Gallagher: What Writers Do Pt. 1 (Dani):
● Others want to reduce writing to a set of measurable behaviors
● “Our antipathy to behaviorism does not change the fact that we are in the behavior business; we are, and should be, centrally concerned with what writers do”
● Behaviorism is at best a slippery concept with a muddled intellectual pedigree
● Many different versions of behaviorism exist
● According to Skinner, behaviorism is “an empirical, pragmatic philosophy devoted to understanding and explaining human (and other animal) behavior and learning as environmental phenomena (Thyer)”
● Shout-out to Flower & Hayes
● Discussion of behaviorism’s history
● “[w]hether you care to admit it or not, you are in the business of changing, shaping, and creating behavior in your students” (Porter)
● Robert Zoellner: most controversial behaviorist figure in composition history
○ Largely forgotten today
○ Rejected current-traditional on behavioral & humanist grounds
○ Talk-write method
>Zoellner thinking was that he wanted to understand behavior but not control it.
>Teachers should reinforce behaviors that promote learning, but anything other makes them "Less fully human"
>Zoellnerism is a barand of "behaviorist composition."

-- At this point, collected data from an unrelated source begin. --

(* ===== verification/NetworkTasks.v ===== *)
(** network.rs: the thread of the network from its start to its end, and the
    tasks its loop spawns, up to the results the loop is given.

    iroh and the crate url are parameters: which texts are addresses, what
    binding an endpoint and connecting to a peer yield, and the streams of a
    connection.  A task runs here from its start to its end; what others do to
    the store meanwhile is in the runs of NetworkLoop.v. *)

From S2P Require Import Prelude Bytes Utf8 Cursor Canonical Path Identity Records Roster Protocol.
From S2P Require Import Database State RosterStore Platform Installer Sync Session Join Joining Network NetworkLoop NetworkHandle.
From S2P Require Import Settings.

(** ** Binding the endpoint *)

Definition ALPN : bytes := lit "skillsync/1".
Definition JOIN_ALPN : bytes := lit "skillsync-join/1".

(** [str::parse] of the two kinds of addresses. *)
Class Urls := {
  RelayUrl : Type;
  Url : Type;
  parse_relay_url : bytes -> option RelayUrl;
  parse_url : bytes -> option Url;
}.

Section builder.
Context `{Urls}.

(** What the builder of an endpoint was told: [None] leaves what the preset
    brings. *)
Inductive Preset := PresetN0 | PresetMinimal.
Inductive AddressLookup := PkarrPublisher (url : Url) | PkarrResolver (url : Url).
Record Builder := mkBuilder {
  bu_preset : Preset;
  bu_relays : option (list RelayUrl);
  bu_lookups : option (list AddressLookup);
  bu_secret : bytes;
  bu_alpns : list bytes;
}.

Definition endpoint_builder (preset : Preset) : Builder := mkBuilder preset None None [] [].
Definition add_lookup (lookup : AddressLookup) (b : Builder) : Builder :=
  mkBuilder (bu_preset b) (bu_relays b) (Some (default [] (bu_lookups b) ++ [lookup])) (bu_secret b) (bu_alpns b).

(** [iter().map(parse).collect()] *)
Fixpoint parse_relays (values : list bytes) : result (list RelayUrl) NetworkError :=
  match values with
  | [] => Ok []
  | value :: values =>
      let? relay := ok_or (parse_relay_url value) InvalidRelayUrl in
      let? relays := parse_relays values in
      Ok (relay :: relays)
  end.

Fixpoint add_lookups (values : list bytes) (b : Builder) : result Builder NetworkError :=
  match values with
  | [] => Ok b
  | value :: values =>
      let? url := ok_or (parse_url value) InvalidAddressLookupUrl in
      add_lookups values (add_lookup (PkarrResolver url) (add_lookup (PkarrPublisher url) b))
  end.

Definition configured_builder (config : Config) (identity : DeviceIdentity) : result Builder NetworkError :=
  let? b :=
    match preset (cfg_iroh config) with
    | N0 => Ok (endpoint_builder PresetN0)
    | Custom =>
        let? relays := parse_relays (relay_urls (cfg_iroh config)) in
        add_lookups (address_lookup_urls (cfg_iroh config)) (mkBuilder PresetMinimal (Some relays) (Some []) [] [])
    end in
  Ok (mkBuilder (bu_preset b) (bu_relays b) (bu_lookups b) (arr (signing_key identity)) [ALPN; JOIN_ALPN]).
End builder.

(** ** The thread *)

Section thread.
Context `{Urls, Iroh}.

(** What the thread does, in order: the answer to the one that started it, the
    address it publishes, the loop, and closing the endpoint. *)
Inductive WorkerEvent :=
  | WReady (outcome : result unit NetworkError)
  | WPublished (addr : EndpointAddr)
  | WLoop
  | WClosed.

(** The body of the thread.  [runtime] is what building the runtime yields,
    [bind] what binding does, and [heard] whether the answer still finds a
    receiver. *)
Definition worker (runtime : result unit IoError) (bind : Builder -> option EndpointAddr) (heard : bool)
    (config : Config) (identity : DeviceIdentity) : list WorkerEvent :=
  match runtime with
  | Err e => [WReady (Err (NRuntime e))]
  | Ok _ =>
      match (let? b := configured_builder config identity in ok_or (bind b) NBind) with
      | Err e => [WReady (Err e)]
      | Ok addr =>
          if bool_decide (addr_id addr <> endpoint_id identity) then [WReady (Err IdentityMismatch); WClosed]
          else [WPublished addr; WReady (Ok tt)] ++ (if heard then [WLoop; WClosed] else [WClosed])
      end
  end.

Definition ready_message (events : list WorkerEvent) : option (result unit NetworkError) :=
  head (omap (fun e => match e with WReady r => Some r | _ => None end) events).
Definition published (events : list WorkerEvent) : option EndpointAddr :=
  last (omap (fun e => match e with WPublished addr => Some addr | _ => None end) events).

(** [NetworkHandle::start].  [spawned] is what spawning the thread yields, and
    [in_time] whether its answer arrives within the timeout; the queue of
    commands is empty and the coordinator idle. *)
Definition start (spawned : result unit IoError) (in_time : bool) (events : list WorkerEvent)
    : result Handle NetworkError :=
  let? _ := map_err NIo spawned in
  let? ready := ok_or (if in_time then ready_message events else None) StartupTimeout in
  let? _ := ready in
  Ok (mkHandle [] true JIdle (option_map addr_to_json (published events))).

(** [shutdown] waits for the thread, whether or not the loop confirmed; the
    command waits for a place in the queue. *)
Definition shutdown (completed : nat) (panicked : bool) (h : Handle) : result unit NetworkError * list NetworkCommand :=
  (if panicked then Err ThreadPanicked else Ok tt,
   if h_receiving h then h_commands h ++ [CShutdown completed] else h_commands h).

(** [drop] of a handle that was not shut down: the commands the loop still
    finds. *)
Definition dropped (completed : nat) (h : Handle) : list NetworkCommand :=
  h_commands (try_send (CShutdown completed) h).2.
End thread.

(** ** The tasks *)

Section tasks.
Context `{Crypto, EventJson, Platform, Iroh, JoinCodec}.

(** [SessionConfig::from_daemon]; see [SessionConfig] for the last two. *)
Definition from_daemon (paths : PlatformPaths) (config : Config) (local_endpoint : EndpointId) (local_addr : EndpointAddr)
    (stored_identity : option DeviceIdentity) (read_rounds : nat) : SessionConfig :=
  mkSessionConfig (data_dir paths) local_endpoint local_addr (max_future_clock_skew (cfg_sync config))
    (max_entries (cfg_logging config)) stored_identity read_rounds.

(** A session over a connection that stands; what it did to the world stays. *)
Definition task_session (side : ConnectionSide) (session : SessionConfig) (connection : Connection) (recv : Stream)
    (send : Sink) : IO SyncError bool :=
  fun w =>
    let '(r, s) := run_session_with_outcome connection side session (mkSession w recv send 0) in
    ((let? outcome := r in Ok (roster_changed outcome)), ss_world s).

(** What connecting yields within its timeout. *)
Inductive Dialed :=
  | DialTimeout
  | DialFailed
  | DialConnected (connection : Connection) (recv : Stream) (send : Sink).

Definition dial_and_sync (bare : EndpointId -> result EndpointAddr NetworkError) (dial : EndpointAddr -> Dialed)
    (session : SessionConfig) (peer : EndpointId) : IO NetworkError bool :=
  target <== peer_target bare peer ;;
  match dial target with
  | DialTimeout => ifail ConnectTimeout
  | DialFailed => ifail NConnect
  | DialConnected connection recv send => imap_err NSync (task_session Dialer session connection recv send)
  end.

(** The task of [spawn_outgoing]; [permit] is whether the semaphore is open. *)
Definition run_outgoing (permit : bool) (bare : EndpointId -> result EndpointAddr NetworkError)
    (dial : EndpointAddr -> Dialed) (session : SessionConfig) (max_logs : Z) (peer : EndpointId)
    : IO NetworkError TaskResult :=
  if negb permit then iret (mkTaskResult (Some peer) Outgoing Unreachable)
  else
    _ <== record_attempt max_logs peer ;;
    result <== iresult (dial_and_sync bare dial session peer) ;;
    iret (outgoing_result peer result).

(** What an inviting device meets; see [run_inviter]. *)
Record InviterEnv := mkInviterEnv {
  ie_opened : result unit JoinError;
  ie_finished : result unit JoinError;
  ie_t1 : Z;
  ie_t2 : Z;
  ie_fresh_id : bytes;
  ie_channel : nat;
  ie_waited : Waited;
  ie_meanwhile : JoinState -> JoinState;
}.

(** A connection that was accepted within its timeout, and the protocol it was
    made for. *)
Record Accepted := mkAccepted {
  ac_alpn : bytes;
  ac_connection : Connection;
  ac_recv : Stream;
  ac_send : Sink;
  ac_inviter : InviterEnv;
}.

(** The join of a connection: its result and the coordinator. *)
Definition accept_join (a : Accepted) (joins : JoinState) (w : World) : result EndpointId JoinError * JoinState :=
  let ie := ac_inviter a in
  let '(r, _, joins) :=
    run_inviter (conn_remote (ac_connection a)) (ie_opened ie) (ie_finished ie) (ie_t1 ie) (ie_t2 ie) (ie_fresh_id ie)
      (ie_channel ie) (ie_waited ie) (ie_meanwhile ie) (mkEnd (w_db w) (ac_recv a) (ac_send a)) joins in
  (r, joins).

(** The task of [spawn_incoming]. *)
Definition run_incoming (session : SessionConfig) (accepted : option Accepted) (joins : JoinState) (w : World)
    : TaskResult * JoinState * World :=
  match accepted with
  | None => (incoming_result None, joins, w)
  | Some a =>
      let peer := conn_remote (ac_connection a) in
      if bool_decide (ac_alpn a = JOIN_ALPN) then
        let '(r, joins) := accept_join a joins w in (incoming_result (Some (peer, JoinProtocol r)), joins, w)
      else if bool_decide (ac_alpn a = ALPN) then
        let '(r, w) := task_session Acceptor session (ac_connection a) (ac_recv a) (ac_send a) w in
        (incoming_result (Some (peer, SyncProtocol r)), joins, w)
      else (incoming_result (Some (peer, OtherProtocol)), joins, w)
  end.
End tasks.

>Mike rose vilified behaviorism, even though he was interested in it
>Boice made some big steps for promoting behaviorism, especially in combating writer's block
>In his own chapter in When a Writer Can’t Write, Rose suggests that “[m]ethods from behavioral science, anthropology, and literary studies need not be seen as incompatible”
>Even as these writers extol Zoellner, however, they take care to distance themselves from the B-WORD.
>I hope this article has shown both that we have much to learn from our field’s historical engagement with behaviorism and that our antipathy toward the b-word should not preclude us from giving serious scholarly and pedagogical attention to writers’ behaviors.